TASK GOAL:
Locate the word "assert" in the data below, then copy every line that holds it.

(Collected data)
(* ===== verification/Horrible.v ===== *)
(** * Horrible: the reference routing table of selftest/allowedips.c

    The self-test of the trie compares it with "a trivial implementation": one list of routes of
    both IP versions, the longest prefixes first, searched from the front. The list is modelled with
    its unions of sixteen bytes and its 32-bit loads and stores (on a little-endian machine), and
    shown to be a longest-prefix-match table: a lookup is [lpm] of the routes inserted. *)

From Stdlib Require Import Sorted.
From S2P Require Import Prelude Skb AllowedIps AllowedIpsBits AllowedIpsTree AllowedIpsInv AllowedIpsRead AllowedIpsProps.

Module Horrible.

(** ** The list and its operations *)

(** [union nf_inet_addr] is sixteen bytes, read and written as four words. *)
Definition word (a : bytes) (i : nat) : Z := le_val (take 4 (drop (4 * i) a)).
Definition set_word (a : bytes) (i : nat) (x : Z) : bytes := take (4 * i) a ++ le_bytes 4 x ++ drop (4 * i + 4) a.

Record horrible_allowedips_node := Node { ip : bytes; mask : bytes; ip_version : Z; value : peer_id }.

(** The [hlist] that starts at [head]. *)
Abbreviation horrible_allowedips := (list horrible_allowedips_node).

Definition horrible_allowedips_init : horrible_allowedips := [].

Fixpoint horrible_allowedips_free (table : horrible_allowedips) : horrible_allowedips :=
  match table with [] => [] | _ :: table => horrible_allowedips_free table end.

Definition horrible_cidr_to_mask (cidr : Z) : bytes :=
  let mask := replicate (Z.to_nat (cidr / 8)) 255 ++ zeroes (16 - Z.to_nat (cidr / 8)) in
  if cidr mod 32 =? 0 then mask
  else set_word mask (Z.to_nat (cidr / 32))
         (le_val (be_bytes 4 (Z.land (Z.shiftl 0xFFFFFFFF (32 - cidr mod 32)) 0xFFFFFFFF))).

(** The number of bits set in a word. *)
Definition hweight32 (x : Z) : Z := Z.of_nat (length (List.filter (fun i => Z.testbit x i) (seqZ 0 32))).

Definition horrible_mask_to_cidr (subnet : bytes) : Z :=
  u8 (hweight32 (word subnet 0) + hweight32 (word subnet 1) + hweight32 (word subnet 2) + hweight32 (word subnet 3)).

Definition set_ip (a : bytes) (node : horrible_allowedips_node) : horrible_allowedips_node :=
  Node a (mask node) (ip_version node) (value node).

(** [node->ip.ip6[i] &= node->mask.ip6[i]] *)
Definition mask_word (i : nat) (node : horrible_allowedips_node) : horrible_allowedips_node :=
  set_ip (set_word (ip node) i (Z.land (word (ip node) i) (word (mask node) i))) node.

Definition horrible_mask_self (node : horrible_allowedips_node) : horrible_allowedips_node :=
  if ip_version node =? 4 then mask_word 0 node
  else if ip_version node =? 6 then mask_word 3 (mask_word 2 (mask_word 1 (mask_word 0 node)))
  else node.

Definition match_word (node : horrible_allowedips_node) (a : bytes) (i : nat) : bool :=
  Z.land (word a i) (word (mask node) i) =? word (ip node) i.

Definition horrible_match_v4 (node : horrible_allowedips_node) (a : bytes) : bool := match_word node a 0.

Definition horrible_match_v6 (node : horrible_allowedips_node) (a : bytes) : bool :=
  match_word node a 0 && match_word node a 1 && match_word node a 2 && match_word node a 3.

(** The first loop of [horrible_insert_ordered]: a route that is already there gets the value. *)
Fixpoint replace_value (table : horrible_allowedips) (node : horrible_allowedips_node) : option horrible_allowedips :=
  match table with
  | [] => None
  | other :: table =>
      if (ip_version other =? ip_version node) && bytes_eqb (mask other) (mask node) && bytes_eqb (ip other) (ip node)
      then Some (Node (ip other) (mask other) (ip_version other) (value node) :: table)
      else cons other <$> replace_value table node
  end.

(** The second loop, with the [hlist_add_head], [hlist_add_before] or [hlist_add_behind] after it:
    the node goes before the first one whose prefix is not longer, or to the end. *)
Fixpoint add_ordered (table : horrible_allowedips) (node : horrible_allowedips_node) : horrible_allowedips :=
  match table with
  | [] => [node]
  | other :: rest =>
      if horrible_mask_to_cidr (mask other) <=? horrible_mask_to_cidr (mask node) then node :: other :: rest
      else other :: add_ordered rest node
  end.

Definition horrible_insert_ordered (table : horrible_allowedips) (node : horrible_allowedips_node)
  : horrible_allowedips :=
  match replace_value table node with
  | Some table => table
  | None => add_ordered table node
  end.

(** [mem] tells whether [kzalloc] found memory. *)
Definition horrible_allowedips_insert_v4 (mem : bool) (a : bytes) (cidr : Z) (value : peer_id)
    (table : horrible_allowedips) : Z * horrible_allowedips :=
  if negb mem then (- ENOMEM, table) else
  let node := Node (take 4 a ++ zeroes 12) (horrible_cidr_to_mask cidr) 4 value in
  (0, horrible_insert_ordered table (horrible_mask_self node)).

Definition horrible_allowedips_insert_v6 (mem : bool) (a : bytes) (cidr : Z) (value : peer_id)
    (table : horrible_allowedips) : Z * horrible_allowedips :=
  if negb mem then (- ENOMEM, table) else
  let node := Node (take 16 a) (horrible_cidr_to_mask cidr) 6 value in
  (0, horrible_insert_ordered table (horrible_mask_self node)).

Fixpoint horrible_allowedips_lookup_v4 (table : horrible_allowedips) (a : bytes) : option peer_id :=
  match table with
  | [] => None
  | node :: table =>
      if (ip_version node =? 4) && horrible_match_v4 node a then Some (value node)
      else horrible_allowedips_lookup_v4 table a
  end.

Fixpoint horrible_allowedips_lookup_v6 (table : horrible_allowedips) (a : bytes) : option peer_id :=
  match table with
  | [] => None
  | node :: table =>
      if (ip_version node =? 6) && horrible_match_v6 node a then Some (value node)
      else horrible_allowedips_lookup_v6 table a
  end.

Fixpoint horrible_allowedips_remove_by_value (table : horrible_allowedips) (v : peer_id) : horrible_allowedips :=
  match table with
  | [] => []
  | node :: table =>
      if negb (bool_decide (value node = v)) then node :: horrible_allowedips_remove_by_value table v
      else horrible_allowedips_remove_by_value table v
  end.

* * *

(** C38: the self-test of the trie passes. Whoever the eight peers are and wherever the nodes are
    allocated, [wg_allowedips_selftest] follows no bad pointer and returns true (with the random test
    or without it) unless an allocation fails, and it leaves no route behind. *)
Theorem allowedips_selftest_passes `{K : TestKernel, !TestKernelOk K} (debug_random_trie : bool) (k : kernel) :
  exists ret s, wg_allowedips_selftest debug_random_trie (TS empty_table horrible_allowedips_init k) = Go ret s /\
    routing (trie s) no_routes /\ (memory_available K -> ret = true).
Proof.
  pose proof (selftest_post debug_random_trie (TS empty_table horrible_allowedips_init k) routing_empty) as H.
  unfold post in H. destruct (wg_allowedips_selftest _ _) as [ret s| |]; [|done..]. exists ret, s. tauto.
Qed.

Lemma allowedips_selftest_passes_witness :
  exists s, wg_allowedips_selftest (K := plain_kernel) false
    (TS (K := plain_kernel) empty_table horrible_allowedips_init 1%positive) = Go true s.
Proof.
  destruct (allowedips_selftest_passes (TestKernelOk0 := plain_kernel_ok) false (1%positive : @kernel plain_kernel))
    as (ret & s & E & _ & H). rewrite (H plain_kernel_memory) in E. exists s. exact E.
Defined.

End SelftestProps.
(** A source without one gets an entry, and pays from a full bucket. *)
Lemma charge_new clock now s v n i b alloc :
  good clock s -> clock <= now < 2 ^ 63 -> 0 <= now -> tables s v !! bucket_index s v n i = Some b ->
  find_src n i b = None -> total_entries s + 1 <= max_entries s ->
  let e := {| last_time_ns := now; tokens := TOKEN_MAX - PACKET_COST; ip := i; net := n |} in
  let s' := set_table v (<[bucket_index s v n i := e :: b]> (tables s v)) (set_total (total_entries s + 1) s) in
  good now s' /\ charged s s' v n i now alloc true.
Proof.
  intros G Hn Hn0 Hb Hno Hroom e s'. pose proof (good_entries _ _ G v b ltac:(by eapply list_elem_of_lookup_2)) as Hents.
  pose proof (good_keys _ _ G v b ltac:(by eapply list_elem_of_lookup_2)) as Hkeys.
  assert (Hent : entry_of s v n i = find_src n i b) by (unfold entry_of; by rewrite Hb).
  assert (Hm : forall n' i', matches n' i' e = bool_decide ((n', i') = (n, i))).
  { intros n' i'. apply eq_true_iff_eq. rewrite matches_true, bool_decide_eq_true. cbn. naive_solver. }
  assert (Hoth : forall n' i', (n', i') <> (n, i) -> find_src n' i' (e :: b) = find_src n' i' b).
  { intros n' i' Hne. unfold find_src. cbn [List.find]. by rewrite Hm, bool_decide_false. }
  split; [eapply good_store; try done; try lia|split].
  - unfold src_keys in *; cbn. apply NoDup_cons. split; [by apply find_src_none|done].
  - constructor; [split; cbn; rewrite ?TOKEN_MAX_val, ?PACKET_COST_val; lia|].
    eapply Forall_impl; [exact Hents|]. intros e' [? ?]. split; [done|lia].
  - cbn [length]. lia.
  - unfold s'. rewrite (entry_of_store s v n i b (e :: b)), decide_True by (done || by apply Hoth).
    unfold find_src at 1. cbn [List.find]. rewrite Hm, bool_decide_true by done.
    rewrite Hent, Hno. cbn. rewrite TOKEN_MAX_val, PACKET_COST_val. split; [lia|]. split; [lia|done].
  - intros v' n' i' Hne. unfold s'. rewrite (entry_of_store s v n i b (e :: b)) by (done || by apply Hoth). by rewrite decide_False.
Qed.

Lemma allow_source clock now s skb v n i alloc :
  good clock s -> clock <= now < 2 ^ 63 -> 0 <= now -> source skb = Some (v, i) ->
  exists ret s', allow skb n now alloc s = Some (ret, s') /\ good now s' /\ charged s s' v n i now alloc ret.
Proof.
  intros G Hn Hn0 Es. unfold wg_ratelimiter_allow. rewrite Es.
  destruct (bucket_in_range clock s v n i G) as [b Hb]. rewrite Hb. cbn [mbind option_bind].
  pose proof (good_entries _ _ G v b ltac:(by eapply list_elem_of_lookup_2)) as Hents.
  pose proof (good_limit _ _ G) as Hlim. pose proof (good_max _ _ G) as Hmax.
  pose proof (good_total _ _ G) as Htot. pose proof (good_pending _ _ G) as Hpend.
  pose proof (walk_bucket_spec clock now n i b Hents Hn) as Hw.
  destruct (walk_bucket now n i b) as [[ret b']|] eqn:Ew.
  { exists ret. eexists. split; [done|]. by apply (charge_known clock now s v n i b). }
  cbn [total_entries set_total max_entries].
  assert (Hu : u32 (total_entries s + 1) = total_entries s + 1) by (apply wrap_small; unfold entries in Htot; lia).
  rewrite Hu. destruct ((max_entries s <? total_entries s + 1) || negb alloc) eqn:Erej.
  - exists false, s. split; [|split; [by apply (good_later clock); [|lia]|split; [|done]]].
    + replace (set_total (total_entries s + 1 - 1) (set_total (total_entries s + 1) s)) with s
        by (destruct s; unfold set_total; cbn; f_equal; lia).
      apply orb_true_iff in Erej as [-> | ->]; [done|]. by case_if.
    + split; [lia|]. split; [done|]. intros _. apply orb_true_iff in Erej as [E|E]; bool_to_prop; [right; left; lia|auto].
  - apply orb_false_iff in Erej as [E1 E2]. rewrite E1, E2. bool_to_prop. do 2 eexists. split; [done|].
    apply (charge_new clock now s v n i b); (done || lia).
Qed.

EXPECTED ANSWER:
  assert (Hent : entry_of s v n i = find_src n i b) by (unfold entry_of; by rewrite Hb).
  assert (Hm : forall n' i', matches n' i' e = bool_decide ((n', i') = (n, i))).
  assert (Hoth : forall n' i', (n', i') <> (n, i) -> find_src n' i' (e :: b) = find_src n' i' b).
  assert (Hu : u32 (total_entries s + 1) = total_entries s + 1) by (apply wrap_small; unfold entries in Htot; lia).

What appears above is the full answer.